Heat Wave to Smash Records From California to Texas; First April 100s Possible in Las Vegas
Signals Summary: Record heat and heat waves are among the clearest signals of climate change. In the Western US, a study found that up to 90 percent of local monthly temperature records are due to climate change.
Article Excerpt: For most of April, a high-pressure system has been situated over the Gulf of Alaska, but it has now shifted into the western Lower 48 states. This is allowing a dome of hot air to build over the Southwest, which will then spread into the Rockies and parts of the Southern Plains this week. Many parts of the West will have their hottest temperatures so far this year.
Daily record highs starting falling in the Southwest last Friday and continued to be eclipsed last weekend.
Phoenix recorded its first 100-degree day of the year Sunday, soaring to a daily record of 102 degrees. They reached 102 degrees again Monday.
Daily records were tied Sunday in El Paso, Texas (95 degrees); San Diego (88 degrees); and Tucson, Arizona (99 degrees).
The National Weather Service has issued excessive heat warnings for parts Arizona, southeastern California and southern Nevada, including the cities of Las Vegas, Phoenix and Tucson, Arizona.
Much of the West will have highs 10 to 25 degrees above average through Wednesday.
By late in the week, the most-above-average warmth will spread into the Rockies and Plains.
Highs in the 80s will be common in the Rockies later this week, including Denver, and a few triple-digit highs are possible in parts of western Texas and southwest Oklahoma late this week.

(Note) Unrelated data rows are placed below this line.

Lemma code_list {A} (dom : A -> Prop) enc : prefix_code dom enc ->
  prefix_code (fun l => short l /\ Forall dom l)
    (fun l => be64 (Z.of_nat (length l)) ++ flat_map enc l).
Proof.
  intros Hc l l' s t [Hs Hl] [Hs' Hl']. rewrite <- !app_assoc. intros He.
  apply code_bytes in He as [Hlen He]; [|unfold word, short in *; cbn; lia..].
  apply Nat2Z.inj in Hlen. by eapply code_flat.
Qed.

Lemma flat_map_single (l : list Z) : flat_map (fun x => [x]) l = l.
Proof. induction l; cbn; congruence. Qed.

Lemma code_put : prefix_code short put_bytes.
Proof.
  intros l l' s t Hs Hs' He. unfold put_bytes in He.
  assert (Hone : prefix_code (fun _ => True) (fun x : Z => [x])) by (intros ? ? ? ? _ _ [=]; auto).
  apply (code_list _ _ Hone); [by split; [|apply Forall_true]..|]. by rewrite !flat_map_single.
Qed.

Lemma str_bytes_inj a b : str_bytes a = str_bytes b -> a = b.
Proof.
  unfold str_bytes. intros He.
  assert (Hl : String.list_ascii_of_string a = String.list_ascii_of_string b).
  { revert He. generalize (String.list_ascii_of_string a), (String.list_ascii_of_string b).
    induction l as [|x l IH]; intros [|y l']; cbn; intros [=]; [done|].
    assert (x = y) as -> by (rewrite <- (ascii_nat_embedding x), <- (ascii_nat_embedding y); f_equal; lia).
    f_equal. by apply IH. }
  rewrite <- (String.string_of_list_ascii_of_string a), Hl.
  apply String.string_of_list_ascii_of_string.
Qed.

Definition short_str (s : string) : Prop := short (str_bytes s).

Lemma code_str : prefix_code short_str (fun s => put_bytes (str_bytes s)).
Proof.
  intros a b s t Ha Hb He. apply code_put in He as [He ->]; [|done..].
  by apply str_bytes_inj in He as ->.
Qed.

(** What the types of a request bound: UUIDs of 16 bytes, lengths in a [u64]. *)
Definition uuid (x : Z) : Prop := word 16 x.
Definition replaces_fit (r : replaces_request) : Prop :=
  match r with Some (turn, _) => uuid turn | None => True end.

Definition request_fits (r : TurnAdmissionRequest) : Prop :=
  uuid (q_chat_id r) /\ short_str (q_content r)
  /\ (short (q_attachments r) /\ Forall uuid (q_attachments r))
  /\ (short (q_file_attachments r) /\ Forall uuid (q_file_attachments r))
  /\ (short (q_invoked_skills r) /\ Forall short_str (q_invoked_skills r))
  /\ replaces_fit (q_replaces r).

Lemma kind_short k : short_str (kind_as_str k).
Proof. by destruct k. Qed.

Lemma kind_str_inj a b : kind_as_str a = kind_as_str b -> a = b.
Proof. by destruct a, b. Qed.

Lemma replaces_bytes_inj r1 r2 :
  replaces_fit r1 -> replaces_fit r2 -> replaces_bytes r1 = replaces_bytes r2 -> r1 = r2.
Proof.
  destruct r1 as [[t1 k1]|], r2 as [[t2 k2]|]; intros H1 H2; try done. unfold replaces_bytes.
  rewrite <- (app_nil_r (put_bytes (str_bytes (kind_as_str k1)))).
  rewrite <- (app_nil_r (put_bytes (str_bytes (kind_as_str k2)))). intros Ht.
  apply app_inv_head in Ht. apply code_bytes in Ht as [-> Ht]; [|done..].
  apply code_str in Ht as [Ht _]; [|apply kind_short..]. by apply kind_str_inj in Ht as ->.
Qed.

(** Two admission requests that feed the digest the same bytes ask for the
    same chat, content, attachments in order, skills in order, voice flag and
    rerun: the length prefixes leave no room for an alias. *)
Lemma fingerprint_has_no_aliases r1 r2 :
  request_fits r1 -> request_fits r2 -> fingerprint_input r1 = fingerprint_input r2 ->
  q_chat_id r1 = q_chat_id r2 /\ q_content r1 = q_content r2
  /\ q_attachments r1 = q_attachments r2 /\ q_file_attachments r1 = q_file_attachments r2
  /\ q_invoked_skills r1 = q_invoked_skills r2
  /\ q_voice_input_used r1 = q_voice_input_used r2 /\ q_replaces r1 = q_replaces r2.
Proof.
  intros (C1 & S1 & A1 & F1 & K1 & R1) (C2 & S2 & A2 & F2 & K2 & R2) He.
  unfold fingerprint_input in He. apply app_inv_head in He.
  apply code_bytes in He as [Hc He]; [|done..].
  apply code_str in He as [Hs He]; [|done..].
  assert (Huuids : prefix_code (fun l => short l /\ Forall uuid l)
            (fun l => be64 (Z.of_nat (length l)) ++ flat_map uuid_bytes l))
    by apply code_list, code_bytes.
  assert (Hstrs : prefix_code (fun l => short l /\ Forall short_str l)
            (fun l => be64 (Z.of_nat (length l)) ++ flat_map (fun s => put_bytes (str_bytes s)) l))
    by apply code_list, code_str.
  rewrite (app_assoc _ (flat_map uuid_bytes (q_attachments r1))) in He.
  rewrite (app_assoc _ (flat_map uuid_bytes (q_attachments r2))) in He.
  apply Huuids in He as [Ha He]; [|done..].
  rewrite (app_assoc _ (flat_map uuid_bytes _)) in He.
  rewrite (app_assoc _ (flat_map uuid_bytes (q_file_attachments r2))) in He.
  apply Huuids in He as [Hf He]; [|done..].
  rewrite (app_assoc _ (flat_map _ (q_invoked_skills r1))) in He.
  rewrite (app_assoc _ (flat_map _ (q_invoked_skills r2))) in He.
  apply Hstrs in He as [Hk He]; [|done..].
  apply app_inj_1 in He as [Hv He]; [|done].
  apply replaces_bytes_inj in He; [|done..].
  repeat split; try done. injection Hv. by destruct (q_voice_input_used r1), (q_voice_input_used r2).
Qed.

Las Vegas has never reached 100 degrees before the first of May. Phoenix could approach its all-time April record high of 105 degrees, set most recently in 2012.
Amarillo, Lubbock and Midland, Texas, could each reach 100 degrees for the first time in 2020 late this week. In the northern Texas and Oklahoma Panhandles, any 100s from this heat wave would be their record hottest so early in season.